- [Instructions for the task]:
Given the material below, output exactly the lines from the line with "(** [preserve leaf]" to the line with "#[export] Hint Constants Opaque : preserves.", both ends included, and no other lines.

────────────────────

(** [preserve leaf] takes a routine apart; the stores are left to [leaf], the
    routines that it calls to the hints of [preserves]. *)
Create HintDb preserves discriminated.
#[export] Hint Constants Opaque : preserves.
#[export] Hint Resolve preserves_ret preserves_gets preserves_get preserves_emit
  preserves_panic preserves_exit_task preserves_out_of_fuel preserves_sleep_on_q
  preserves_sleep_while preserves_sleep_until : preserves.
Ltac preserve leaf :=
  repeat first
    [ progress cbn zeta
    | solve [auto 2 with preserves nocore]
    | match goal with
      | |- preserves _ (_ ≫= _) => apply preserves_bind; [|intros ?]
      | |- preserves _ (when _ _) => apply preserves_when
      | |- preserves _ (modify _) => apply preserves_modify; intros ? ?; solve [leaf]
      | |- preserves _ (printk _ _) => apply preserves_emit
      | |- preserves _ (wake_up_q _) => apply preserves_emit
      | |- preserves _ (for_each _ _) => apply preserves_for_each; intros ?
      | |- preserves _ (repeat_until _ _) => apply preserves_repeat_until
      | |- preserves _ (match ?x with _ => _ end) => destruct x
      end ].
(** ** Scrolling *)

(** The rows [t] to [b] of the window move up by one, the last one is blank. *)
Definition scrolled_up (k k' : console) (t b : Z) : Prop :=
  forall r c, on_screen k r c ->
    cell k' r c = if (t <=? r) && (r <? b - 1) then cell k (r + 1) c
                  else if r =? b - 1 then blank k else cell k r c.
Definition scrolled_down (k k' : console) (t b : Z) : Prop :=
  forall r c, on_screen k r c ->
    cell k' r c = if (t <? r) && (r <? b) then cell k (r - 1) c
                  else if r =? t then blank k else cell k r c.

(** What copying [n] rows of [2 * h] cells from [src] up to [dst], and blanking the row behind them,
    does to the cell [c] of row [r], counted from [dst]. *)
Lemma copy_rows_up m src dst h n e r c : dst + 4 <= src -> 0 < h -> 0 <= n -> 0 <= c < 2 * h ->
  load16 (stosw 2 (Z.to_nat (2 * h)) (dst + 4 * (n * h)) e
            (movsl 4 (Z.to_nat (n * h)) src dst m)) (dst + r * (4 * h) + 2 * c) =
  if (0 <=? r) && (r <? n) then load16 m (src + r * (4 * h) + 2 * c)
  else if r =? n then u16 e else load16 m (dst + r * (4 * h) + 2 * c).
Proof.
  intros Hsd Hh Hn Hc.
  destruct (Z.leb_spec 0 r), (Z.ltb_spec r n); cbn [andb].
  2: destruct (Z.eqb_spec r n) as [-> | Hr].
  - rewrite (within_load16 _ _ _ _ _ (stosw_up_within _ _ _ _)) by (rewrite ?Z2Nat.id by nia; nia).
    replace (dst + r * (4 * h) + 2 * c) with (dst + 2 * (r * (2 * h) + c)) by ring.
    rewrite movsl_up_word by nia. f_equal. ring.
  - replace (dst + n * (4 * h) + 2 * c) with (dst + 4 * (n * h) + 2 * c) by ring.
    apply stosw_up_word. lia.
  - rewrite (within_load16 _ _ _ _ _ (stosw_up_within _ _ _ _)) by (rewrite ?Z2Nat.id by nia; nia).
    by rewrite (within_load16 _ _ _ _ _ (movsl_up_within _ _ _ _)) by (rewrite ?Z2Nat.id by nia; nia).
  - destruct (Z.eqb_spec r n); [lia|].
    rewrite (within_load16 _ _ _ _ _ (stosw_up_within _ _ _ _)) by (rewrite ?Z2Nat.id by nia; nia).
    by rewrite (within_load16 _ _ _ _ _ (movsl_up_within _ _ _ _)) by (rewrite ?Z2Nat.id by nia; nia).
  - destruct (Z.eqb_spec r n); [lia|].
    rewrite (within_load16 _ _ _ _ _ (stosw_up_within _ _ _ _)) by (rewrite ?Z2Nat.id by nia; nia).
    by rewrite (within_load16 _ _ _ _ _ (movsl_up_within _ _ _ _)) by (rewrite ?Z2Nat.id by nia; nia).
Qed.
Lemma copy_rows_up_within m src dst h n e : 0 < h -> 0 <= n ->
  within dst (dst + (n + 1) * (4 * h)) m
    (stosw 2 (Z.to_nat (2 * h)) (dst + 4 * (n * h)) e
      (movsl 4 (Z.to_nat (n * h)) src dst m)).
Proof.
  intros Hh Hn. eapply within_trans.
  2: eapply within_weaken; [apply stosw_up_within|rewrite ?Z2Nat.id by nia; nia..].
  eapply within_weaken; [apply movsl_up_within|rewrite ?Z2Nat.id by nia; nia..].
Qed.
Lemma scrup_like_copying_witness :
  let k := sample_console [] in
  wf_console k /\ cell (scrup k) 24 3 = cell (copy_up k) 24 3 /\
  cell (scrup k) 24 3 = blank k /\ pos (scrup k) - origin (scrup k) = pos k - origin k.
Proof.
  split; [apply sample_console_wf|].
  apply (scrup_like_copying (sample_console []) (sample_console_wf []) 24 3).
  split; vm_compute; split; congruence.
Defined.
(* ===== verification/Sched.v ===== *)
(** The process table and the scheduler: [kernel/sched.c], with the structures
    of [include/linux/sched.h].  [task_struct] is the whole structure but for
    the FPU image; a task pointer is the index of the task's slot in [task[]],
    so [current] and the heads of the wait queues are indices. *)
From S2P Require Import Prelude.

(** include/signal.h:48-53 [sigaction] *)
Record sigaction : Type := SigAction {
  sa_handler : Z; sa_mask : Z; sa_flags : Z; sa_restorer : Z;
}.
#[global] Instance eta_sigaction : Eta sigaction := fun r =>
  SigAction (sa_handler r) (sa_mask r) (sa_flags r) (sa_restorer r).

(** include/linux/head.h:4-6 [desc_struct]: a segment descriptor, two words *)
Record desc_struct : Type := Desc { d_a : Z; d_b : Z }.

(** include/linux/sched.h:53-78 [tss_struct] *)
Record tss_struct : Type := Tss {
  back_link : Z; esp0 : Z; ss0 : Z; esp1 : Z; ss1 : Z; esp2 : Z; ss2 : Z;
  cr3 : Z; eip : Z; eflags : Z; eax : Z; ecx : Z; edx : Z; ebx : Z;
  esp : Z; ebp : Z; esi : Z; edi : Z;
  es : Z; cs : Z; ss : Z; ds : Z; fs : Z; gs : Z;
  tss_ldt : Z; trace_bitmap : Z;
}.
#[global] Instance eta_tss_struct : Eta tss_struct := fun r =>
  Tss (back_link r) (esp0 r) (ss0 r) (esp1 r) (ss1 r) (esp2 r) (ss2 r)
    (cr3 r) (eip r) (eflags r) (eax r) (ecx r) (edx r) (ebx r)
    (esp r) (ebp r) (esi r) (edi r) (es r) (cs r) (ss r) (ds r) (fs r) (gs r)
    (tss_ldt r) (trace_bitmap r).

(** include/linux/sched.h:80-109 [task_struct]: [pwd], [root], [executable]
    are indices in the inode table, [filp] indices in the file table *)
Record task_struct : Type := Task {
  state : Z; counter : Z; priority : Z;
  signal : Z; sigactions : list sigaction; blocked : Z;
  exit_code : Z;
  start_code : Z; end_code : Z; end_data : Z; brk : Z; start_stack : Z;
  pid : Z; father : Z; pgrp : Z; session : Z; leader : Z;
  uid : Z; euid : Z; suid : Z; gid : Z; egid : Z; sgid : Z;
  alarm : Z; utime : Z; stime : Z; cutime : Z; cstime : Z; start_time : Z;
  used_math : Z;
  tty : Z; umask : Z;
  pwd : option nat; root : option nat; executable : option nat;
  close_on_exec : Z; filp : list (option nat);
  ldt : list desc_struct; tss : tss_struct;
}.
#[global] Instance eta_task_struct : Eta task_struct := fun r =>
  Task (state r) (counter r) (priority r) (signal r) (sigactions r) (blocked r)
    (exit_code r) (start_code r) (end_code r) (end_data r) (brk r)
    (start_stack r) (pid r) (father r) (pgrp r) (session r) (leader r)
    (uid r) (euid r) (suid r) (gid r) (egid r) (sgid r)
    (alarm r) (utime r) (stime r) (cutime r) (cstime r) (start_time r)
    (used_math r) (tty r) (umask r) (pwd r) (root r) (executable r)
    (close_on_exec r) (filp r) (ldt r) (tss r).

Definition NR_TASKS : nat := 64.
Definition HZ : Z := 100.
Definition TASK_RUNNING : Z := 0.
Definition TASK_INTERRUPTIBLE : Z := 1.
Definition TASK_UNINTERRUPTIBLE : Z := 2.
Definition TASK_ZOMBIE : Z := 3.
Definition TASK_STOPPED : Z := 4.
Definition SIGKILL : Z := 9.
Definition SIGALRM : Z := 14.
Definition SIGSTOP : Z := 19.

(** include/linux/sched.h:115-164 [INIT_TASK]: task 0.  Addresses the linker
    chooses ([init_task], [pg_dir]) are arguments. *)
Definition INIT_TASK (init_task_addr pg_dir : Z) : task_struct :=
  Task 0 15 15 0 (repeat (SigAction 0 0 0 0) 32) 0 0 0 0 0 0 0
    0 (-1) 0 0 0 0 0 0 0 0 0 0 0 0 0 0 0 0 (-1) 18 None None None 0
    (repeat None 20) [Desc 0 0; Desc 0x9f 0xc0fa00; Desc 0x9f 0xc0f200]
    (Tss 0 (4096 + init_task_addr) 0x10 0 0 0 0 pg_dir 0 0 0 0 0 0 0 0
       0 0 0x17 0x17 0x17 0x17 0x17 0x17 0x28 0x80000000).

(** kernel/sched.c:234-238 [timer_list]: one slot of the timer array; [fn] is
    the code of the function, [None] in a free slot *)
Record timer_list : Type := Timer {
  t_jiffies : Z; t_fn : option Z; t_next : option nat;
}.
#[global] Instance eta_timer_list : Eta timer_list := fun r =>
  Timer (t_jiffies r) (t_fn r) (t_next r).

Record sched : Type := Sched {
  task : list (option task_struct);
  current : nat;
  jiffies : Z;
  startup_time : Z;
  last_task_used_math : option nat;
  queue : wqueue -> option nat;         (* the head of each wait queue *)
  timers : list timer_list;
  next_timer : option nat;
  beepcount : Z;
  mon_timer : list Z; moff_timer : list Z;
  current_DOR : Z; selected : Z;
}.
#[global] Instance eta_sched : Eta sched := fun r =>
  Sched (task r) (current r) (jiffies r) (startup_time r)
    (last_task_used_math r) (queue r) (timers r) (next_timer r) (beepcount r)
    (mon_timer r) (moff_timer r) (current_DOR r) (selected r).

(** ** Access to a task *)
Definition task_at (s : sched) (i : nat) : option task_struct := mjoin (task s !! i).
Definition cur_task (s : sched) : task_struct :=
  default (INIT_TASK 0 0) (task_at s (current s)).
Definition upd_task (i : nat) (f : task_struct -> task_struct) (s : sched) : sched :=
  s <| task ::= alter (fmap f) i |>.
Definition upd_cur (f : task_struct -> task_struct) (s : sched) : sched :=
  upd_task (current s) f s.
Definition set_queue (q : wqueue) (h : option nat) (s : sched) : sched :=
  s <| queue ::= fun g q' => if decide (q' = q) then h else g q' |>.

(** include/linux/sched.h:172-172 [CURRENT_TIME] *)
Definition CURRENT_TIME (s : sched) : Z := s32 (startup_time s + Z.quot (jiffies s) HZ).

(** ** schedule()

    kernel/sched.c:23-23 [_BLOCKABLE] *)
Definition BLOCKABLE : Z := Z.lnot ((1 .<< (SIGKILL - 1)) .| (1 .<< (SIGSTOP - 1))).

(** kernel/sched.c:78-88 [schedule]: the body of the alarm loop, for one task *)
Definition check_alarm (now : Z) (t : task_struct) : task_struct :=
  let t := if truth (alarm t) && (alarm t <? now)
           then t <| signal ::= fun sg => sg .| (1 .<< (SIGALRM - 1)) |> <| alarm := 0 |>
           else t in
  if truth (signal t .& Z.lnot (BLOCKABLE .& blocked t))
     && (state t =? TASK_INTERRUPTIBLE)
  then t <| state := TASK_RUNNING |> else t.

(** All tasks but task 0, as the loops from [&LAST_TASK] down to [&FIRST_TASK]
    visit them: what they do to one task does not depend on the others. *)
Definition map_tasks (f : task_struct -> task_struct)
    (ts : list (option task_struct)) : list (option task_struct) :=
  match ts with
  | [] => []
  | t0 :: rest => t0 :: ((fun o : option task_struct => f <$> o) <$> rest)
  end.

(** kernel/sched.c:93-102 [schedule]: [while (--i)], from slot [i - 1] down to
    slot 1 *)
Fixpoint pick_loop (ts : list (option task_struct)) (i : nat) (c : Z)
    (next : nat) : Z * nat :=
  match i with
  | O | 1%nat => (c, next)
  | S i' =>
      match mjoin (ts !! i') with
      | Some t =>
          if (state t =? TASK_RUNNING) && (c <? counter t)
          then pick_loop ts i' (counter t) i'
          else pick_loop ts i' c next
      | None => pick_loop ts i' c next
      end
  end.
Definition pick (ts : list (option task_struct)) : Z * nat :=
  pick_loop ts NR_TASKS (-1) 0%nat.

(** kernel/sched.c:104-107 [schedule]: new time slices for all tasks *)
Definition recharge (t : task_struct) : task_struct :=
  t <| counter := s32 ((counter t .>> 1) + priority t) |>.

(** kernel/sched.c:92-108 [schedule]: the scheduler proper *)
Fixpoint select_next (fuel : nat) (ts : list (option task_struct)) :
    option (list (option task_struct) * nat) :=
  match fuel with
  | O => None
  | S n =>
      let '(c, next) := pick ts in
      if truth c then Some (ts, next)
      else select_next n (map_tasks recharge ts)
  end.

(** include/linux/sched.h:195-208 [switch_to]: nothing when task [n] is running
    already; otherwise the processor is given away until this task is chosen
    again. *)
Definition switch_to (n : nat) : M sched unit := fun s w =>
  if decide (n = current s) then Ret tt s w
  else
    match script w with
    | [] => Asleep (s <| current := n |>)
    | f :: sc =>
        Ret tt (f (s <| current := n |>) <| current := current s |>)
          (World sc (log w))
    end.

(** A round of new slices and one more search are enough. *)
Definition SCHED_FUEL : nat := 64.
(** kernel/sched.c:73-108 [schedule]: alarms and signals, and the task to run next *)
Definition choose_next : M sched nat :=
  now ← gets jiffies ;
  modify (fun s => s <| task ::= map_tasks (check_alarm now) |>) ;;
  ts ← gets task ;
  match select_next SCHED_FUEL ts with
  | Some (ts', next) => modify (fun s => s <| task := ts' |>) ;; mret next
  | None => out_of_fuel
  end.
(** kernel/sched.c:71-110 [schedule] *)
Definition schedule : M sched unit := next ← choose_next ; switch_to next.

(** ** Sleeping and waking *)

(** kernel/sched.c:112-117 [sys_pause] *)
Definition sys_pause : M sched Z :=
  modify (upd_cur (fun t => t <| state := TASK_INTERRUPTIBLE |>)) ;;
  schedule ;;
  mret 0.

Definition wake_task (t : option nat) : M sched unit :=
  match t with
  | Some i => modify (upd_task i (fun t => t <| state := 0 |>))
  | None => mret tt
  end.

────────────────────

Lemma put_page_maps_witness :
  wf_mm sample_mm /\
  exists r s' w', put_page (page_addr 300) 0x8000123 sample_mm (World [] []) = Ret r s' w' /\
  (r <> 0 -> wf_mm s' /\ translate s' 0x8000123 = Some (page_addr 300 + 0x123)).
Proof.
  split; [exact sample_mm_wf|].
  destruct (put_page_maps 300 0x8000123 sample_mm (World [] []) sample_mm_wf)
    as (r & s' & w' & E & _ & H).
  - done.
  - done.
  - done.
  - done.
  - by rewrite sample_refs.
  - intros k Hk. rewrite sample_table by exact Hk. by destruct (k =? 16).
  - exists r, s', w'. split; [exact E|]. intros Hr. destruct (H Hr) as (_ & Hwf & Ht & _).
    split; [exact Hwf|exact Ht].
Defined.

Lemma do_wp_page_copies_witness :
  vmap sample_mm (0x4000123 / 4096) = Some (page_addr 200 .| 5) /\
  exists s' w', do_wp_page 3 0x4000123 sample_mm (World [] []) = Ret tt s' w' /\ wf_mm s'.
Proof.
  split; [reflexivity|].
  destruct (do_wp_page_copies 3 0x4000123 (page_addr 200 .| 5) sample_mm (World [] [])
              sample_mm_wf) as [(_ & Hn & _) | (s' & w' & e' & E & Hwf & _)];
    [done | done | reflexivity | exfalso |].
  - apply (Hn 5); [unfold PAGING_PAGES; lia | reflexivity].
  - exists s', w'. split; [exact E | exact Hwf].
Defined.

────────────────────

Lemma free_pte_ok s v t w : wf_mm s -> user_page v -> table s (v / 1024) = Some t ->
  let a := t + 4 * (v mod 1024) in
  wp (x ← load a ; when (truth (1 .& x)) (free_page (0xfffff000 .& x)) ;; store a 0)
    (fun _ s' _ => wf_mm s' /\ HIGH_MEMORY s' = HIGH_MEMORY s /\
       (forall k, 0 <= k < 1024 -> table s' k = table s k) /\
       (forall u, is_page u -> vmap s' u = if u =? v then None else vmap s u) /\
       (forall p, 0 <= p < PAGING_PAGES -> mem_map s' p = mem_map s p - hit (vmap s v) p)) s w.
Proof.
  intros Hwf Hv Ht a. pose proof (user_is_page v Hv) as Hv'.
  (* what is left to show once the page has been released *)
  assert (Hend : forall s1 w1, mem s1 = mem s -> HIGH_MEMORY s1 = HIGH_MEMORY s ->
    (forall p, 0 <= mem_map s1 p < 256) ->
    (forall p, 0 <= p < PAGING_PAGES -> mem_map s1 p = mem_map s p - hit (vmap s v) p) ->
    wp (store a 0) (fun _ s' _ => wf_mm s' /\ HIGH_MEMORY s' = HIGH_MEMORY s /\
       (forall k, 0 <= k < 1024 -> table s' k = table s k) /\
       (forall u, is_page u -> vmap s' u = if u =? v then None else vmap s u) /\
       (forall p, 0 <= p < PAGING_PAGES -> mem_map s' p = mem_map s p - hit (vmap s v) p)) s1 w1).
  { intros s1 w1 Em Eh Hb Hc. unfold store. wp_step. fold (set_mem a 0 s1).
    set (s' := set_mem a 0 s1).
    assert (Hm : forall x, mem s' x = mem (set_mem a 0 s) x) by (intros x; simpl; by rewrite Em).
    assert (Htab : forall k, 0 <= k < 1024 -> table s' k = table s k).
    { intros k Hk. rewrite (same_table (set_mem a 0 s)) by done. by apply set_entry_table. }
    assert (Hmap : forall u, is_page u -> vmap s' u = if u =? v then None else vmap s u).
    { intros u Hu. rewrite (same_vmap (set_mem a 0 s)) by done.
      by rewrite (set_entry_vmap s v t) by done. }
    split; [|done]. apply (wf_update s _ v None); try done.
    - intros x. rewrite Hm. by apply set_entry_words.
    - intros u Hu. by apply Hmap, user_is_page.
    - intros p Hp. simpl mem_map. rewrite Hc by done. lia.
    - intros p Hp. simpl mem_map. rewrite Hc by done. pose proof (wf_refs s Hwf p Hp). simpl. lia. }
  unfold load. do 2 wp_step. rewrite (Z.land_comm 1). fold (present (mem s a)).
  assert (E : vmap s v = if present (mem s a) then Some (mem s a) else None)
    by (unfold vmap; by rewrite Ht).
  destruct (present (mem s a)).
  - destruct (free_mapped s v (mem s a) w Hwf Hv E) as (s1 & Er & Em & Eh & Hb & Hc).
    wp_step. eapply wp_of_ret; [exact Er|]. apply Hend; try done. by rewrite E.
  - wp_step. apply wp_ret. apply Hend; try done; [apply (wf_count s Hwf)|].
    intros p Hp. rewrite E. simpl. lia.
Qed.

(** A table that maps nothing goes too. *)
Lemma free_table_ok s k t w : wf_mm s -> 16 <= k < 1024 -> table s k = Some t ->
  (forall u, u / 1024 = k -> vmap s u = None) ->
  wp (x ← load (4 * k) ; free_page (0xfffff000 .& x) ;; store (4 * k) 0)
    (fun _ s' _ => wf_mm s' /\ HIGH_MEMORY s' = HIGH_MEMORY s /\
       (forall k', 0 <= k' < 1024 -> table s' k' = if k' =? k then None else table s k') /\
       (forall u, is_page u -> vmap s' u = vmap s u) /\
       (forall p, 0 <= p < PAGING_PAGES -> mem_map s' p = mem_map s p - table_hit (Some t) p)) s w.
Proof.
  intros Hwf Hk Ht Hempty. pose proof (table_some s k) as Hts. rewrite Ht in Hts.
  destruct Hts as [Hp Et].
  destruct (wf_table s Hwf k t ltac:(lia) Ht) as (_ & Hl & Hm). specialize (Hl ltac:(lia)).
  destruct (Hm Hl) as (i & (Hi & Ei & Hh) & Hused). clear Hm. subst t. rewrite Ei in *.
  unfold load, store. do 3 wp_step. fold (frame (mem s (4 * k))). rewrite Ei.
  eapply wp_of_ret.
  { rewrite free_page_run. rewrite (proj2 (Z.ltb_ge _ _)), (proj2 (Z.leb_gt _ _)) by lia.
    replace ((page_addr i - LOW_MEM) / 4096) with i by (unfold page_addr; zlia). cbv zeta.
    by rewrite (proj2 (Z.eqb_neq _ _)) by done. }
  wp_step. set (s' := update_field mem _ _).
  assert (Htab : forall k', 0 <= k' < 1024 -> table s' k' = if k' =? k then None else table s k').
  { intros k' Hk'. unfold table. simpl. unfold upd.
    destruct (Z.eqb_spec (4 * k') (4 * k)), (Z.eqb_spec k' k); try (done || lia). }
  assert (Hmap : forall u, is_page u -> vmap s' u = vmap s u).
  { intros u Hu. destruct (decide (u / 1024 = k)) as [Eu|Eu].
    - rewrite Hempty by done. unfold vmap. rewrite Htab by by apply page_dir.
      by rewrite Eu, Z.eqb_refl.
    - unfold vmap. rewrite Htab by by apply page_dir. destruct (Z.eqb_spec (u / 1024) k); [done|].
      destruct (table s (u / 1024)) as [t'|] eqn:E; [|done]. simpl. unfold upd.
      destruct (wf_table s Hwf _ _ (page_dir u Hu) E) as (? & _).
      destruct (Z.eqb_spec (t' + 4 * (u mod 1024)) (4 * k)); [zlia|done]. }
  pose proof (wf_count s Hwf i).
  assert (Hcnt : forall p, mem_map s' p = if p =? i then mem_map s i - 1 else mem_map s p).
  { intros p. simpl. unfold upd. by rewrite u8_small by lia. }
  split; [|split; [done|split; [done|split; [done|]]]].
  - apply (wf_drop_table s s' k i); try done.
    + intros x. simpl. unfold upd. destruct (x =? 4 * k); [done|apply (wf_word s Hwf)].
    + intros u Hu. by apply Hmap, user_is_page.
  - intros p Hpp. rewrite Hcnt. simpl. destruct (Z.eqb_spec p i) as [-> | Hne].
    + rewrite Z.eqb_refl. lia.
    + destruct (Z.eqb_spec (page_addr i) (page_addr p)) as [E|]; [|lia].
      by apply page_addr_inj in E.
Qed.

────────────────────

- [Exercise answer]:
(** [preserve leaf] takes a routine apart; the stores are left to [leaf], the
    routines that it calls to the hints of [preserves]. *)
Create HintDb preserves discriminated.
#[export] Hint Constants Opaque : preserves.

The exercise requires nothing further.